Not all children are alike. My two grandsons are as different as ice cream and Brussels sprouts. I took Ezra to El Buen Sabor from the time he was one year old. As he added months to his age, our discussions deepened. We’d sit, eat chicken tacos and carry on real conversations. Noah? Although equally sweet, as a two-year-old, he unscrewed the salt shaker and dumped salt in his water. He stirred this concoction with his straw. He opened the pepper and in a sneezing frenzy tipped over his water. I didn’t have enough hands to keep up with him. I took a wad of napkins from the dispenser, sopped up the mess he’d lovingly created, and got him out of there as quickly as my clean-up efforts allowed.
I am fond of children. All children. I adored my own children when they were little—and still do. I dote on my grandchildren. I love Noah as much as I love Ezra.

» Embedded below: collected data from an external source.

(* ===== verification/Kernel.v ===== *)
(** * Kernel: the composed kernel state, user memory, pipes and open files

    One state holds the file system (Fs), physical memory with the page tables
    (Kalloc, Vm), the process table (Proc), the table of open files, the pipes and
    the console (Conout); the kernel code that one process runs threads it.  [kcur] is
    the slot of that process (-1 in the scheduler).  File-system code sees its pid and its current
    directory.  A call of [sleep] ends the run of the model with [Block]: what
    other processes do meanwhile is the subject of the step relations of Proc,
    Procinv and Pipe.

    This file has src/kernel/pipe.c and src/kernel/file.c, and the accesses of the
    kernel to user addresses, which go through the page tables of the process: a
    page fault in the kernel is the panic of [trap].  A pipe lives in a page of
    [kalloc]; its fields are kept in a map indexed by that page. *)

From Stdlib Require Import ZArith Lia ZifyBool.
From stdpp Require Import base gmap strings numbers list.
From S2P Require Import Prelude CString Bio Log Fs Kalloc Vm Proc Conout.

Local Open Scope Z_scope.

(** ** Constants of param.h, file.h, fcntl.h *)

Definition NFILE : Z := 100.
Definition PIPESIZE : Z := 512.
Definition F_APPEND : Z := 1.

(** ** State *)

Inductive ftype : Type := FD_NONE | FD_PIPE | FD_INODE.
#[export] Instance ftype_eq : EqDecision ftype.
Proof. solve_decision. Defined.

(** [fpipe] is the page of a pipe (0: none), [fip] an inode of the cache (-1:
    none). *)
Record file : Type := mk_file {
  ftyp : ftype; fref : Z; readable : bool; writable : bool;
  fpipe : Z; fip : Z; foff : Z; fflags : Z
}.
Definition file0 : file := mk_file FD_NONE 0 false false 0 (-1) 0 0.

Record pipe : Type := mk_pipe {
  pdata : list Z; nread : Z; nwrite : Z; readopen : Z; writeopen : Z
}.

(** [boottime] is the clock at boot, [fgproc] the slot in [input.fgproc]. *)
Record kst : Type := mk_kst {
  kfs : fstate; kvm : vst; kpt : pst; kft : list file; kpipes : gmap Z pipe;
  kcur : Z; ticks : Z; boottime : Z; fgproc : Z; kcons : cst
}.
Definition set_kfs (x : fstate) (s : kst) : kst :=
  mk_kst x (kvm s) (kpt s) (kft s) (kpipes s) (kcur s) (ticks s) (boottime s) (fgproc s) (kcons s).
Definition set_kvm (x : vst) (s : kst) : kst :=
  mk_kst (kfs s) x (kpt s) (kft s) (kpipes s) (kcur s) (ticks s) (boottime s) (fgproc s) (kcons s).
Definition set_kpt (x : pst) (s : kst) : kst :=
  mk_kst (kfs s) (kvm s) x (kft s) (kpipes s) (kcur s) (ticks s) (boottime s) (fgproc s) (kcons s).
Definition set_kft (x : list file) (s : kst) : kst :=
  mk_kst (kfs s) (kvm s) (kpt s) x (kpipes s) (kcur s) (ticks s) (boottime s) (fgproc s) (kcons s).
Definition set_kpipes (x : gmap Z pipe) (s : kst) : kst :=
  mk_kst (kfs s) (kvm s) (kpt s) (kft s) x (kcur s) (ticks s) (boottime s) (fgproc s) (kcons s).
Definition set_ticks (x : Z) (s : kst) : kst :=
  mk_kst (kfs s) (kvm s) (kpt s) (kft s) (kpipes s) (kcur s) x (boottime s) (fgproc s) (kcons s).
Definition set_fgproc (x : Z) (s : kst) : kst :=
  mk_kst (kfs s) (kvm s) (kpt s) (kft s) (kpipes s) (kcur s) (ticks s) (boottime s) x (kcons s).

Definition set_kcons (x : cst) (s : kst) : kst :=
  mk_kst (kfs s) (kvm s) (kpt s) (kft s) (kpipes s) (kcur s) (ticks s) (boottime s) (fgproc s) x.

(** ** Running a component *)

Definition curproc (s : kst) : proc := getp (kpt s) (kcur s).

(** The file system as the current process sees it. *)
Definition fs_view (s : kst) : fstate :=
  let f := kfs s in let l := flog f in let b := bio l in
  mk_fs (set_bio (mk_bst (bufs b) (nxt b) (prv b) (disk b) (dwrites b) (havedisk1 b)
                    (pid (curproc s)) (nspin b)) l)
    (fsb f) (icache f) (curtime f) (clock f) (pcwd (curproc s)).

Definition fsM {A : Type} (m : M fstate A) : M kst A := lift fs_view set_kfs m.
Definition opM {A : Type} (m : M lst A) : M kst A := fsM (logM m).
Definition vmM {A : Type} (m : M vst A) : M kst A := lift kvm set_kvm m.
Definition ptM {A : Type} (m : M pst A) : M kst A := lift kpt set_kpt m.

Definition conM {A : Type} (m : M cst A) : M kst A := lift kcons set_kcons m.

Definition myproc : M kst proc := gets curproc.
(** An assignment to a field of the current process. *)
Definition updcur (f : proc -> proc) : M kst unit := i ← gets kcur; ptM (updp i f).
Definition kwakeup (ch : chan_t) : M kst unit := ptM (wakeup ch).
Definition ksleep {A : Type} (ch : chan_t) : M kst A :=
  i ← gets kcur;
  if i =? -1 then panic "sleep"
  else ptM (sleep i (Some ch) KSleep) ;; block "sleep".

(** [kill] tells on the console that the first process is spared. *)
Definition kkill (n sig : Z) : M kst Z :=
  (if n =? 1 then conM (cprintf (str "kill: cannot kill init" ++ [10]) []) else mret tt) ;;
  ptM (kill n sig).

(** ** User memory *)

(** The translation of a user address by the page tables in use; [w] for a
    write. *)
Definition uaddr (w : bool) (va : Z) : M vst Z :=
  d ← gets (fun s => P2V (cr3 s));
  e ← kload (d + 4 * PDX va);
  if negb (has PTE_P e) || w && negb (has PTE_W e) then panic "trap"
  else
    t ← kload (P2V (PTE_ADDR e) + 4 * PTX va);
    if negb (has PTE_P t) || w && negb (has PTE_W t) then panic "trap"
    else mret (P2V (PTE_ADDR t) + va mod PGSIZE).

Definition kload8 (a : Z) : M vst Z := fun s =>
  if in_window a then Ok (ld8 (mem s) a) s else Panic "undefined" s.
Definition kstore8 (a b : Z) : M vst unit := fun s =>
  if in_window a then Ok tt (set_mem (st8 a b (mem s)) s) else Panic "undefined" s.
Definition uload8 (va : Z) : M vst Z := a ← uaddr false va; kload8 a.
Definition ustore8 (va b : Z) : M vst unit := a ← uaddr true va; kstore8 a b.

(** [n] bytes from [va] on. *)
Definition ubytes (va n : Z) : M kst (list Z) :=
  vmM (mapM (fun i => uload8 (u32 (va + i))) (seqZ 0 n)).
Definition ustore (va : Z) (bs : list Z) : M kst unit :=
  vmM (forM (imap (fun i b => (Z.of_nat i, b)) bs) (fun '(i, b) => ustore8 (u32 (va + i)) b)).

(** ** The file table *)

Definition getf (s : kst) (f : Z) : file := nthZ file0 (kft s) f.
Definition setf (f : Z) (x : file) (s : kst) : kst := set_kft (updZ f x (kft s)) s.
Definition updf (f : Z) (h : file -> file) : M kst unit := modS (fun s => setf f (h (getf s f)) s).

Definition with_fref (r : Z) (x : file) : file :=
  mk_file (ftyp x) r (readable x) (writable x) (fpipe x) (fip x) (foff x) (fflags x).
Definition with_ftyp (t : ftype) (x : file) : file :=
  mk_file t (fref x) (readable x) (writable x) (fpipe x) (fip x) (foff x) (fflags x).
Definition with_foff (o : Z) (x : file) : file :=
  mk_file (ftyp x) (fref x) (readable x) (writable x) (fpipe x) (fip x) o (fflags x).
Definition with_fflags (g : Z) (x : file) : file :=
  mk_file (ftyp x) (fref x) (readable x) (writable x) (fpipe x) (fip x) (foff x) g.

(** A free entry, now referenced once, or -1. *)
Definition filealloc : M kst Z := fun s =>
  match List.find (fun f => fref (getf s f) =? 0) (seqZ 0 NFILE) with
  | Some f => Ok f (setf f (with_fref 1 (getf s f)) s)
  | None => Ok (-1) s
  end.

Definition filedup (f : Z) : M kst Z :=
  x ← gets (fun s => getf s f);
  if fref x <? 1 then panic "filedup"
  else updf f (with_fref (fref x + 1)) ;; mret f.

(** ** Pipes *)

(** A pipe that has been freed is not accessed again. *)
Definition getpipe (p : Z) : M kst pipe := fun s =>
  match kpipes s !! p with Some x => Ok x s | None => Panic "undefined" s end.
Definition setpipe (p : Z) (x : pipe) : M kst unit :=
  modS (fun s => set_kpipes (<[p := x]> (kpipes s)) s).

(** Offset of [data] in the struct, after the spin lock. *)
Definition PIPE_DATA : Z := 52.

Section file.
Context (kend : Z) (devsw : devsw_t).

Definition pipeclose (p : Z) (writable : bool) : M kst unit :=
  x ← getpipe p;
  let y := if writable then mk_pipe (pdata x) (nread x) (nwrite x) (readopen x) 0
           else mk_pipe (pdata x) (nread x) (nwrite x) 0 (writeopen x) in
  setpipe p y ;;
  kwakeup (if writable then ChNread p else ChNwrite p) ;;
  if (readopen y =? 0) && (writeopen y =? 0) then
    modS (fun s => set_kpipes (delete p (kpipes s)) s) ;;
    vmM (kfree kend p)
  else mret tt.

(** The entry is emptied before what it referred to is let go. *)
Definition fileclose (f : Z) : M kst unit :=
  x ← gets (fun s => getf s f);
  if fref x <? 1 then panic "fileclose"
  else
    updf f (with_fref (fref x - 1)) ;;
    if 0 <? fref x - 1 then mret tt
    else
      updf f (fun y => with_ftyp FD_NONE (with_fref 0 y)) ;;
      match ftyp x with
      | FD_PIPE => pipeclose (fpipe x) (writable x)
      | FD_INODE => opM begin_op ;; fsM (iput (fip x)) ;; opM end_op
      | FD_NONE => mret tt
      end.

(** The two ends of a new pipe, or nothing. *)
Definition pipealloc : M kst (option (Z * Z)) :=
  f0 ← filealloc;
  if f0 =? -1 then mret None
  else
    f1 ← filealloc;
    if f1 =? -1 then fileclose f0 ;; mret None
    else
      p ← vmM kalloc;
      if p =? 0 then fileclose f0 ;; fileclose f1 ;; mret None
      else
        junk ← gets (fun s => bytes_at (mem (kvm s)) (p + PIPE_DATA) PIPESIZE);
        setpipe p (mk_pipe junk 0 0 1 1) ;;
        updf f0 (fun x => mk_file FD_PIPE (fref x) true false p (fip x) (foff x) (fflags x)) ;;
        updf f1 (fun x => mk_file FD_PIPE (fref x) false true p (fip x) (foff x) (fflags x)) ;;
        mret (Some (f0, f1)).

(** The test on which [pipewrite] waits: [inr v] to return [v], [inl true] to
    sleep, [inl false] when there is room. *)
Definition pipe_full (p : Z) : M kst (bool + Z) :=
  x ← getpipe p;
  if nwrite x =? u32 (nread x + PIPESIZE) then
    me ← myproc;
    if (readopen x =? 0) || negb (killed me =? 0) then mret (inr (-1))
    else kwakeup (ChNread p) ;; mret (inl true)
  else mret (inl false).
Definition pipe_put (p c : Z) : M kst unit :=
  x ← getpipe p;
  setpipe p (mk_pipe (updZ (nwrite x mod PIPESIZE) c (pdata x)) (nread x) (u32 (nwrite x + 1))
               (readopen x) (writeopen x)).

(** The loop of [pipewrite] from byte [i] on, [n] bytes before the end; [load]
    reads a byte of the caller's buffer.  The result is the byte reached, with the
    value to return, or with none when the writer sleeps. *)
Fixpoint write_loop (p : Z) (load : Z -> M kst Z) (total i : Z) (n : nat) : M kst (Z * option Z) :=
  match n with
  | O => kwakeup (ChNread p) ;; mret (i, Some total)
  | S n =>
      r ← pipe_full p;
      match r with
      | inr v => mret (i, Some v)
      | inl true => mret (i, None)
      | inl false => c ← load i; pipe_put p c ;; write_loop p load total (i + 1) n
      end
  end.
Definition pipewrite (p addr n : Z) : M kst Z :=
  r ← write_loop p (fun i => vmM (uload8 (u32 (addr + i)))) n 0 (Z.to_nat n);
  match r.2 with
  | Some v => mret v
  | None => ksleep (ChNwrite p)
  end.

(** The test on which [piperead] waits, and the removal of a byte, if any. *)
Definition pipe_wait (p : Z) : M kst bool :=
  x ← getpipe p;
  mret ((nread x =? nwrite x) && negb (writeopen x =? 0)).
Definition pipe_get (p : Z) : M kst (option Z) :=
  x ← getpipe p;
  if nread x =? nwrite x then mret None
  else
    setpipe p (mk_pipe (pdata x) (u32 (nread x + 1)) (nwrite x) (readopen x) (writeopen x)) ;;
    mret (Some (nthZ 0 (pdata x) (nread x mod PIPESIZE))).

(** The bytes that the loop of [piperead] takes, from byte [i] of the buffer on. *)
Fixpoint read_loop (p : Z) (store : Z -> Z -> M kst unit) (i : Z) (n : nat) : M kst (list Z) :=
  match n with
  | O => kwakeup (ChNwrite p) ;; mret []
  | S n =>
      c ← pipe_get p;
      match c with
      | None => kwakeup (ChNwrite p) ;; mret []
      | Some c => store i c ;; l ← read_loop p store (i + 1) n; mret (c :: l)
      end
  end.
(** What [piperead] does between two releases of the lock: it sleeps, gives up, or
    takes bytes. *)
Inductive read_result : Type := RSleep | RKilled | RBytes (l : list Z).
Definition read_section (p : Z) (store : Z -> Z -> M kst unit) (n : nat) : M kst read_result :=
  w ← pipe_wait p;
  if (w : bool) then
    me ← myproc; mret (if negb (killed me =? 0) then RKilled else RSleep)
  else l ← read_loop p store 0 n; mret (RBytes l).
Definition piperead (p addr n : Z) : M kst Z :=
  r ← read_section p (fun i c => vmM (ustore8 (u32 (addr + i)) c)) (Z.to_nat n);
  match r with
  | RSleep => ksleep (ChNread p)
  | RKilled => mret (-1)
  | RBytes l => mret (Z.of_nat (length l))
  end.

(** ** File operations *)

(** [struct stat] as [filestat] fills it in; the padding of the two shorts keeps
    what was there. *)
Definition stat_fields (x : stat) : list (Z * list Z) :=
  [ (20, le_encode 4 BSIZE); (4, le_encode 4 (u32 (st_dev x))); (8, le_encode 4 (u32 (st_ino x)));
    (0, le_encode 2 (u16 (st_type x))); (12, le_encode 2 (u16 (st_nlink x)));
    (16, le_encode 4 (u32 (st_size x))); (28, le_encode 4 (u32 (st_mtime x)));
    (24, le_encode 4 (u32 (st_atime x))) ].
Definition filestat (f st : Z) : M kst Z :=
  x ← gets (fun s => getf s f);
  if bool_decide (ftyp x = FD_INODE) then
    fsM (ilock (fip x)) ;;
    y ← fsM (stati (fip x));
    forM (stat_fields y) (fun '(o, bs) => ustore (st + o) bs) ;;
    fsM (iunlock (fip x)) ;;
    mret 0
  else mret (-1).

Definition fileread (f addr n : Z) : M kst Z :=
  x ← gets (fun s => getf s f);
  if negb (readable x) then mret (-1)
  else match ftyp x with
  | FD_PIPE => piperead (fpipe x) addr n
  | FD_INODE =>
      fsM (ilock (fip x)) ;;
      r ← fsM (readi devsw (fip x) (foff x) (u32 n));
      ustore addr r.2 ;;
      (if 0 <? r.1 then updf f (with_foff (u32 (foff x + r.1))) else mret tt) ;;
      fsM (iunlock (fip x)) ;;
      mret r.1
  | FD_NONE => panic "fileread"
  end.

(** A file is written in pieces that fit in one transaction each. *)
Definition WRITE_MAX : Z := (MAXOPBLOCKS - 1 - 1 - 2) / 2 * 512.
Definition filewrite (f addr n : Z) : M kst Z :=
  x ← gets (fun s => getf s f);
  (if negb (Z.land (fflags x) F_APPEND =? 0) then
     if fip x =? -1 then panic "undefined"
     else size ← gets (fun s => isize (geti (kfs s) (fip x))); updf f (with_foff size)
   else mret tt) ;;
  if negb (writable x) then mret (-1)
  else match ftyp x with
  | FD_PIPE => pipewrite (fpipe x) addr n
  | FD_INODE =>
      i ← loop (Z.to_nat (Z.max 0 n / WRITE_MAX + 2)) (fun i =>
            if i <? n then
              let n1 := Z.min (n - i) WRITE_MAX in
              opM begin_op ;;
              fsM (ilock (fip x)) ;;
              off ← gets (fun s => foff (getf s f));
              bs ← ubytes (u32 (addr + i)) n1;
              r ← fsM (writei devsw (fip x) bs off);
              (if 0 <? r then updf f (with_foff (u32 (off + r))) else mret tt) ;;
              fsM (iunlock (fip x)) ;;
              opM end_op ;;
              if r <? 0 then mret (inr i)
              else if negb (r =? n1) then panic "short filewrite"
              else mret (inl (i + r))
            else mret (inr i)) 0;
      mret (if i =? n then n else -1)
  | FD_NONE => panic "filewrite"
  end.
End file.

But Noah is a child who prefers sub sandwiches in a park where he can climb trees, swing from bars, and run wild.
When I raised my own children, I was a frazzled, single mother who made countless mistakes. I would never have been nominated mother of the year. But the following two axioms served me pretty well:
- Strangers don’t love my children as much as I do.
- If my child is creating a major, ongoing disturbance in a restaurant, it is up to me to remove him or her from the eatery.
Am I an ogre or is this just common sense?